WHO ARE THEY? The ridiculous British retro-rock ensemble led by tight-trousered screamer-guitarist Justin Hawkins, a man who makes Freddie Mercury seem like Barry White.
WHAT IS THIS? Their sixth studio album and fourth release since reuniting in 2011 after a five-year break sparked by Hawkins’ rehab battles with booze and drugs.
WHAT DOES IT SOUND LIKE? More or less like every album they’ve ever made — which is to say, another batch of glammy, hammy, ’70s-style guitar-rock fashioned from arena-sized riffs, driving boogie beats, rafter-rattling falsetto vocals and an endless parade of cheeky, winking lyrics about sex, death, religion and rock ’n’ roll.
WHAT WOULD BE A BETTER TITLE FOR THIS ALBUM? Six Of One, Half A Dozen of The Other. Or perhaps Too Old To Rock ’N’ Roll, Too Creatively Bankrupt To Quit.
HOW SHOULD I LISTEN TO IT? While reminding yourself that despite all evidence to the contrary, Hawkins and co. maintain that they are not a joke band and this is not a parody of cheeseball metal — it’s sincere cheeseball metal!

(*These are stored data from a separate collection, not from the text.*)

(* ===== verification/Paths.v ===== *)
(** * Paths below a directory

    What [filepath.Join] gives for a directory and a name or a clean relative path below it. *)
From S2P Require Import Prelude GoStrings PathGuard Output Splitting.

(** A name that is one element of a path. *)
Definition plain_name (name : string) : bool :=
  (name ≠? "") && (name ≠? ".") && (name ≠? "..") && lacks slash name.

Lemma plain_name_facts name :
  plain_name name = true →
  name ≠ "" ∧ name ≠ "." ∧ name ≠ ".." ∧ lacks slash name = true.
Proof.
  unfold plain_name. rewrite !andb_true_iff, !negb_true_iff, !String.eqb_neq. tauto.
Qed.
Lemma clean_step_plain rooted acc name :
  plain_name name = true → clean_step rooted acc name = acc ++ [name].
Proof.
  intros (H1 & H2 & H3 & _)%plain_name_facts. unfold clean_step.
  apply String.eqb_neq in H1, H2, H3. by rewrite H1, H2, H3.
Qed.
Lemma clean_steps_plain rooted acc names :
  Forall (λ n, plain_name n = true) names →
  fold_left (clean_step rooted) names acc = acc ++ names.
Proof.
  intros H. revert acc. induction H as [|n names Hn _ IH]; intros acc; simpl.
  - by rewrite app_nil_r.
  - by rewrite clean_step_plain, IH, <- (assoc_L (++)).
Qed.
Lemma IsAbs_app base t : IsAbs base = true → IsAbs (base +:+ t) = true.
Proof. intros (b & ->)%HasPrefix_inv. unfold IsAbs. rewrite <- string_app_assoc. apply HasPrefix_app. Qed.

(** Joining a relative path made of plain names. *)
Lemma JoinPath_below base rel :
  IsAbs base = true → Forall (λ n, plain_name n = true) (Split slash rel) →
  JoinPath [base; rel] = path_of true (clean_parts base ++ Split slash rel).
Proof.
  intros Hb Hr. assert (base ≠ "") as Hb0 by (by intros ->).
  assert (rel ≠ "") as Hr0 by (intros ->; by apply Forall_cons in Hr as [? _]).
  unfold JoinPath. rewrite !filter_cons_True, filter_nil by done.
  rewrite decide_False by done. simpl. change (base +:+ "/" +:+ rel) with (slashed base rel).
  unfold Clean. assert (IsAbs (slashed base rel) = true) as Habs by (by apply IsAbs_app).
  rewrite Habs. f_equal. unfold clean_parts. rewrite Habs, Hb. unfold slashed.
  by rewrite Split_app, fold_left_app, clean_steps_plain.
Qed.
Lemma JoinPath_child base name :
  IsAbs base = true → plain_name name = true →
  JoinPath [base; name] = path_of true (clean_parts base ++ [name]).
Proof.
  intros Hb Hn. destruct (plain_name_facts name Hn) as (_ & _ & _ & Hl).
  rewrite JoinPath_below; rewrite ?Split_lacks by done; auto.
Qed.

(** The elements of an absolute path can be read off it. *)
Lemma Split_Join parts :
  parts ≠ [] → Forall (λ p, lacks slash p = true) parts → Split slash (Join "/" parts) = parts.
Proof.
  intros Hne H. induction H as [|p parts Hp _ IH]; [done|].
  destruct parts as [|q parts]; [by apply Split_lacks|].
  change (Join "/" (p :: q :: parts)) with (slashed p (Join "/" (q :: parts))).
  unfold slashed. by rewrite Split_app, IH, Split_lacks.
Qed.
Lemma Split_path_of parts :
  parts ≠ [] → Forall (λ p, lacks slash p = true) parts →
  Split slash (path_of true parts) = "" :: parts.
Proof.
  intros Hne H. unfold path_of. change ("/" +:+ Join "/" parts) with (slashed "" (Join "/" parts)).
  unfold slashed. by rewrite Split_app, Split_Join.
Qed.
Lemma lacks_take c s n : lacks c s = true → lacks c (take_string n s) = true.
Proof.
  unfold take_string. revert n. induction s as [|a s IH]; intros [|n]; try done. simpl.
  rewrite !andb_true_iff. intros [? ?]. split; [done|by apply IH].
Qed.
Lemma Split_each_lacks c s : Forall (λ p, lacks c p = true) (Split c s).
Proof.
  induction s as [|a s IH]; simpl; [by repeat constructor|].
  case_decide as Ha; [by constructor|].
  destruct (Split_nonempty c s) as (p & ps & E). rewrite E in *.
  apply Forall_cons in IH as [Hp Hps]. constructor; [|done]. simpl. rewrite Hp.
  by destruct (Ascii.eqb_spec a c).
Qed.
Lemma clean_parts_lacks p : Forall (λ q, lacks slash q = true) (clean_parts p).
Proof.
  unfold clean_parts. generalize (Split_each_lacks slash p).
  assert (Forall (λ q, lacks slash q = true) []) as H0 by constructor. revert H0.
  generalize (@nil string) as acc. induction (Split slash p) as [|x l IH]; intros acc Hacc Hl; [done|].
  apply Forall_cons in Hl as [Hx Hl]. simpl. apply IH; [|done]. unfold clean_step.
  assert (Forall (λ q, lacks slash q = true) (removelast acc)) as Hrm.
  { apply Forall_forall. intros q Hq. rewrite Forall_forall in Hacc. apply Hacc.
    destruct acc as [|a acc] using rev_ind; [done|]. rewrite removelast_last in Hq.
    apply elem_of_app. by left. }
  destruct (_ || _); [done|]. destruct (x =? "..")%string.
  - destruct (last acc) as [y|]; [|by destruct (IsAbs p); repeat constructor].
    destruct (y =? "..")%string; [|done]. by apply Forall_app; repeat constructor.
  - by apply Forall_app; repeat constructor.
Qed.
Lemma JoinPath_child_inj base a b :
  IsAbs base = true → plain_name a = true → plain_name b = true →
  JoinPath [base; a] = JoinPath [base; b] → a = b.
Proof.
  intros Hb Ha Hbn. rewrite !JoinPath_child by done. intros E.
  apply (f_equal (Split slash)) in E.
  pose proof (clean_parts_lacks base). pose proof (plain_name_facts a Ha) as (_ & _ & _ & ?).
  pose proof (plain_name_facts b Hbn) as (_ & _ & _ & ?).
  rewrite !Split_path_of in E; try (by destruct (clean_parts base));
    try (apply Forall_app; by repeat constructor).
  injection E as E. by apply app_inj_tail in E as [_ ?].
Qed.

Lemma Join_Split s : Join "/" (Split slash s) = s.
Proof.
  induction s as [|a s IH]; [done|]. cbn [Split]. destruct (Split_nonempty slash s) as (p & ps & E).
  rewrite E in *. case_decide as Ha.
  - subst a. change (Join "/" ("" :: p :: ps)) with (String slash (Join "/" (p :: ps))). by rewrite IH.
  - destruct ps as [|q ps]; [by rewrite <- IH|]. by rewrite <- IH.
Qed.
Lemma clean_parts_path_of parts :
  parts ≠ [] → Forall (λ p, plain_name p = true) parts → clean_parts (path_of true parts) = parts.
Proof.
  intros Hne H. unfold clean_parts. rewrite Split_path_of; [|done|].
  - assert (IsAbs (path_of true parts) = true) as -> by apply (HasPrefix_app "/").
    simpl. by apply (clean_steps_plain true []).
  - eapply Forall_impl; [exact H|]. intros p Hp. by apply plain_name_facts.
Qed.

(** The elements of a clean absolute path are names. *)
Lemma clean_parts_plain p :
  IsAbs p = true → Forall (λ q, plain_name q = true) (clean_parts p).
Proof.
  intros Hp. unfold clean_parts. rewrite Hp. generalize (Split_each_lacks slash p).
  assert (Forall (λ q, plain_name q = true) []) as H0 by constructor. revert H0.
  generalize (@nil string) as acc. induction (Split slash p) as [|x l IH]; intros acc Hacc Hl; [done|].
  apply Forall_cons in Hl as [Hx Hl]. simpl. apply IH; [|done]. unfold clean_step.
  destruct (String.eqb_spec x ""), (String.eqb_spec x "."); try done. simpl.
  destruct (String.eqb_spec x "..") as [|Hup].
  - assert (Forall (λ q, plain_name q = true) (removelast acc)) as Hrm.
    { clear -Hacc. destruct acc as [|a acc _] using rev_ind; [done|]. rewrite removelast_last.
      by apply Forall_app in Hacc as [? _]. }
    destruct (last acc) as [y|] eqn:Hlast; [|by constructor].
    destruct (String.eqb_spec y "..") as [->|]; [|done].
    apply last_Some in Hlast as [l' ->]. by apply Forall_app in Hacc as [_ [? _]%Forall_cons].
  - apply Forall_app. split; [done|]. repeat constructor. unfold plain_name.
    rewrite Hx, !andb_true_iff, !negb_true_iff, !String.eqb_neq. done.
Qed.
Lemma JoinPath_two base a b :
  IsAbs base = true → plain_name a = true → plain_name b = true →
  JoinPath [JoinPath [base; a]; b] = JoinPath [base; a; b].
Proof.
  intros Hb Ha Hbn. rewrite JoinPath_child; [|rewrite JoinPath_child by done; apply (HasPrefix_app "/")|done].
  rewrite (JoinPath_child base a) by done. rewrite clean_parts_path_of.
  2: { by destruct (clean_parts base). }
  2: { apply Forall_app. split; [by apply clean_parts_plain|by repeat constructor]. }
  pose proof (plain_name_facts a Ha) as (Ha0 & _ & _ & Hla).
  pose proof (plain_name_facts b Hbn) as (Hb0 & _ & _ & Hlb).
  assert (base ≠ "") as Hbase by (by intros ->).
  assert (JoinPath [base; a; b] = JoinPath [base; slashed a b]) as ->.
  { unfold JoinPath. rewrite !filter_cons_True, !filter_nil by (done || by destruct a). done. }
  assert (Split slash (slashed a b) = [a; b]) as E by (unfold slashed; by rewrite Split_app, !Split_lacks).
  rewrite JoinPath_below; rewrite ?E; [by rewrite <- (assoc_L (++))|done|by repeat constructor].
Qed.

WHAT 10 WORDS DESCRIBE IT? Flamboyant, meta, old-school, naughty, brash, energetic, anthemic, soaring, predictable, tiring.
WHAT ARE THE BEST SONGS? Rock and Roll Deserves to Die, Live ’Til I Die and Heavy Metal Lover rock almost hard enough to overcome the silliness of their lyrics — but nothing here rises to the gleefully absurd brilliance of early hits like I Believe In A Thing Called Love and Get Your Hands Off My Woman. Because all jokes are only funny the first time you hear them.
WHAT WILL MY FRIENDS AND FAMILY SAY? ‘How long are they going to keep this up?’
HOW OFTEN WILL I LISTEN TO THIS? I can’t even imagine members of Hawkins’ family would listen to this more than once.
IF THIS ALBUM WERE A TV SHOW, WHAT KIND OF TV SHOW WOULD IT BE? One of those over-the-top ’70s British workplace sitcoms that dragged on for years beyond their best-before date.
SHOULD I BUY, STREAM OR STEAL IT? Stream it if you must — stealing it suggests it might have some value.